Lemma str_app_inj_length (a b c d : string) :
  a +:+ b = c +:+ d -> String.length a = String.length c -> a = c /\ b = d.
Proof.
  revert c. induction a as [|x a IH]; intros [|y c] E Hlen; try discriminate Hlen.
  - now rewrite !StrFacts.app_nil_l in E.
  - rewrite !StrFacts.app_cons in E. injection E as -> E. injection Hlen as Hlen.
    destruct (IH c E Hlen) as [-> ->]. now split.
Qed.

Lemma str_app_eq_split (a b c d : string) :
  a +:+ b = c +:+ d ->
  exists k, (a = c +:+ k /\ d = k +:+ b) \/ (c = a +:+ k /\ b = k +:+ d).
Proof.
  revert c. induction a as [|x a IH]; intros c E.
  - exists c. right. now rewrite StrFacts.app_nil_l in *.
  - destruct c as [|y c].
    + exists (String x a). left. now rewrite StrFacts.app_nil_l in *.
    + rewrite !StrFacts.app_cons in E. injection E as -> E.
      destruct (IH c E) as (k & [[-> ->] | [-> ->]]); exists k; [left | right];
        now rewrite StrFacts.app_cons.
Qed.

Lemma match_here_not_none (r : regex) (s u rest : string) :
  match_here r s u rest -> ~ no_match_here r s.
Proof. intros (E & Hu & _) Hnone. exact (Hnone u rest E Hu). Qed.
+--
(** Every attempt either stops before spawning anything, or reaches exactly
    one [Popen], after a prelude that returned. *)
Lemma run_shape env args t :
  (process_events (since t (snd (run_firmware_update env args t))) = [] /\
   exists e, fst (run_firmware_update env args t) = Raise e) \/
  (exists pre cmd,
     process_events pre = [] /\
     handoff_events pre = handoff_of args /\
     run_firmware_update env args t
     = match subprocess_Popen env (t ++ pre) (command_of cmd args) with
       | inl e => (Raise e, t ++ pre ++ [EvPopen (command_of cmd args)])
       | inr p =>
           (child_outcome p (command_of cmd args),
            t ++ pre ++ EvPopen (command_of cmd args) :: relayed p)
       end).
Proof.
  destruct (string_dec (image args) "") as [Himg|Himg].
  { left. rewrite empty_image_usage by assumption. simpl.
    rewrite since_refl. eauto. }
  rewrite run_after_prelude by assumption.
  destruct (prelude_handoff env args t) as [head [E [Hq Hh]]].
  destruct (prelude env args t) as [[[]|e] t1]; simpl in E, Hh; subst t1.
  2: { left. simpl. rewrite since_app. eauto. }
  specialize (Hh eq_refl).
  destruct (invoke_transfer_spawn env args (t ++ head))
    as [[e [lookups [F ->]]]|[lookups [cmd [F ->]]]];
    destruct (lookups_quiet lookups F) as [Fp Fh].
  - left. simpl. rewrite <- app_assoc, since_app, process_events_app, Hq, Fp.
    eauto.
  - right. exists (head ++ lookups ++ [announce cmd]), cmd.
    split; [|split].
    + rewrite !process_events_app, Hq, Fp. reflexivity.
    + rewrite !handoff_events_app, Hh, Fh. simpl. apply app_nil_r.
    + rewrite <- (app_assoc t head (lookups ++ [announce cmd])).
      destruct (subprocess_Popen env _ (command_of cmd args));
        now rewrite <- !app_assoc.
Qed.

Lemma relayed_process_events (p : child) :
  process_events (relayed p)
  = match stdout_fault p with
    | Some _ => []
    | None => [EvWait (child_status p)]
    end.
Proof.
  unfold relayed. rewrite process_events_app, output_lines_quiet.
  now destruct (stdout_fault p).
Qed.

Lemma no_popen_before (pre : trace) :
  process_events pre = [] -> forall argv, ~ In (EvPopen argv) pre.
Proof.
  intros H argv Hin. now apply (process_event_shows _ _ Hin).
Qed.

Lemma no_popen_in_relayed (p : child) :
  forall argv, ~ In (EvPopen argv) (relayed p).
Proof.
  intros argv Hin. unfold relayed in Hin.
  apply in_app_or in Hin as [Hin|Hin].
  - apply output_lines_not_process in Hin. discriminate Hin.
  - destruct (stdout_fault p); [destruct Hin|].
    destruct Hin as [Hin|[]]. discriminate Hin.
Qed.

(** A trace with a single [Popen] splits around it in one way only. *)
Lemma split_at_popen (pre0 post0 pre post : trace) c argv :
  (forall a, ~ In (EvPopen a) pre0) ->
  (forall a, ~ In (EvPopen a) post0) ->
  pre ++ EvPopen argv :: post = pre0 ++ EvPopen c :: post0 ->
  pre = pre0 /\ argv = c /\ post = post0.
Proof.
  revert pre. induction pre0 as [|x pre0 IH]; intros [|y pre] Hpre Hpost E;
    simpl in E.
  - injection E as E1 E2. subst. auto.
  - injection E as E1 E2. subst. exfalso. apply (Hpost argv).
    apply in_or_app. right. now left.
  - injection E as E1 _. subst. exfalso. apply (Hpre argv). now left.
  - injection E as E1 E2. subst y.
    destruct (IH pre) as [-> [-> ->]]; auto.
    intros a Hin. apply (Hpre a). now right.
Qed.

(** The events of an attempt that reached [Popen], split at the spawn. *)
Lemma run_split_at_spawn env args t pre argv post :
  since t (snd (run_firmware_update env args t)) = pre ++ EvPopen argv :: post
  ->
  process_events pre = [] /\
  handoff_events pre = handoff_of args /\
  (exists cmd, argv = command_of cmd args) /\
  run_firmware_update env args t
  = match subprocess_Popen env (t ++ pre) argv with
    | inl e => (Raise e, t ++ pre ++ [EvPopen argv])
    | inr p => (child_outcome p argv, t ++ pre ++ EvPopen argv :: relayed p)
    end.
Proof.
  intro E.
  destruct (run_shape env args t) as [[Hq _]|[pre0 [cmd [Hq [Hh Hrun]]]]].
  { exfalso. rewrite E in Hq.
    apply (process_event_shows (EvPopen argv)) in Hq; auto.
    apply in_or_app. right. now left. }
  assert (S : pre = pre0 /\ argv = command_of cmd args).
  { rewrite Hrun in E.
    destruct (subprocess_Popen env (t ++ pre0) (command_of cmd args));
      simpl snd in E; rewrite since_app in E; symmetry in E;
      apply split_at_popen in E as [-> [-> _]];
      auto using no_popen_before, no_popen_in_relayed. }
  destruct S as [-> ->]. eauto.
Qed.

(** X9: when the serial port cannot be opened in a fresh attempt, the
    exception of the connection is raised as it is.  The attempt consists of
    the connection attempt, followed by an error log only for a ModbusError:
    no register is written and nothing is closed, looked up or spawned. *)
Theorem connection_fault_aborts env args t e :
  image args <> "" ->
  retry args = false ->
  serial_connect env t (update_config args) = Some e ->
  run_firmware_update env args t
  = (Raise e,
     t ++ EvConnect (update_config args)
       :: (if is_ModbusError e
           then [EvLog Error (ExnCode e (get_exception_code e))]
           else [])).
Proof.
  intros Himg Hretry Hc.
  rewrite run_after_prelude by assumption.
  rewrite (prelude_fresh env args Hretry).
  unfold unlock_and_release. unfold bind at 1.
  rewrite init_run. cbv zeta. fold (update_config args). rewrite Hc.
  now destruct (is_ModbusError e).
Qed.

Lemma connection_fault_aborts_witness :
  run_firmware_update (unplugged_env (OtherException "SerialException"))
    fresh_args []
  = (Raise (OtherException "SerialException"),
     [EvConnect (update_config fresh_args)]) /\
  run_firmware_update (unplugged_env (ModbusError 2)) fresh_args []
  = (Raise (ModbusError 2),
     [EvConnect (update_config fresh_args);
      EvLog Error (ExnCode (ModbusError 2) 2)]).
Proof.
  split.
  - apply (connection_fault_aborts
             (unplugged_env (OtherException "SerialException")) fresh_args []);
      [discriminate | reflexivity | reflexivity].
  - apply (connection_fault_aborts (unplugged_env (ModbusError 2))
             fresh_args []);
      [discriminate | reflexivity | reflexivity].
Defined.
+--
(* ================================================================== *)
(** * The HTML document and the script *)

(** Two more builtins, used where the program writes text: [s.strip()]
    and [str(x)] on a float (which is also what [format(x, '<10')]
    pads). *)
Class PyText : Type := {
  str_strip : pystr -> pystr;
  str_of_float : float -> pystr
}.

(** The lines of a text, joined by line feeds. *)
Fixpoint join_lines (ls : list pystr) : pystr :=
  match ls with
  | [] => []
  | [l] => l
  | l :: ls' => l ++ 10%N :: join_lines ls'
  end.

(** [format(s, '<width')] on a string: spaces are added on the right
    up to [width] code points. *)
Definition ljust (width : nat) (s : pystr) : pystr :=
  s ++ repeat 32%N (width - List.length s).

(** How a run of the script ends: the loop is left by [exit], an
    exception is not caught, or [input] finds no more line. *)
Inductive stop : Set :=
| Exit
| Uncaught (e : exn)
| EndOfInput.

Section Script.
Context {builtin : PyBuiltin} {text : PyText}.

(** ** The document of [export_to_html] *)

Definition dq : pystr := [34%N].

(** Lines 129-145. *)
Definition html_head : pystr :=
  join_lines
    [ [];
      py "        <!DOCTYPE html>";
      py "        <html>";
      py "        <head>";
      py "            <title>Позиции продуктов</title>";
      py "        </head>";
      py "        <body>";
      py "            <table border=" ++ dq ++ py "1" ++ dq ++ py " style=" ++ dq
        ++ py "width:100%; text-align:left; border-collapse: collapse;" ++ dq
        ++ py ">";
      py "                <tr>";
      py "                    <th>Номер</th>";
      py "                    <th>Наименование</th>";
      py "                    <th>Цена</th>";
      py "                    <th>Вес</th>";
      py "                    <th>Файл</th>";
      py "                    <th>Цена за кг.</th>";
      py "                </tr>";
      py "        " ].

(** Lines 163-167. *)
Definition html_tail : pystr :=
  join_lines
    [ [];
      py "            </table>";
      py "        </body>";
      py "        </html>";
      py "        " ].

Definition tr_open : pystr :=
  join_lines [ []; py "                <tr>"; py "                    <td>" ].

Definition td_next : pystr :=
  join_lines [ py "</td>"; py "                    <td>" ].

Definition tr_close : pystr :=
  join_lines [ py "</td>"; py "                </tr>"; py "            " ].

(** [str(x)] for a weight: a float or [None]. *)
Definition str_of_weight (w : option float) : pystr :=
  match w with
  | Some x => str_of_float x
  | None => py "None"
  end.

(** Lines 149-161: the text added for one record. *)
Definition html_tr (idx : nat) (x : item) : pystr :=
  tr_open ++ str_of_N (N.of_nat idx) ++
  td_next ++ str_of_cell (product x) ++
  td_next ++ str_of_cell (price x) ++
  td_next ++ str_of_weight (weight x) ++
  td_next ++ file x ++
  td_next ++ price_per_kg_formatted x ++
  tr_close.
+--
▸ YOUR TASK: Please return all lines above in which the string "with" is found.

▸ TASK OUTPUT:
     = match subprocess_Popen env (t ++ pre) (command_of cmd args) with
  = match stdout_fault p with
(** A trace with a single [Popen] splits around it in one way only. *)
  = match subprocess_Popen env (t ++ pre) argv with
  match ls with
  match w with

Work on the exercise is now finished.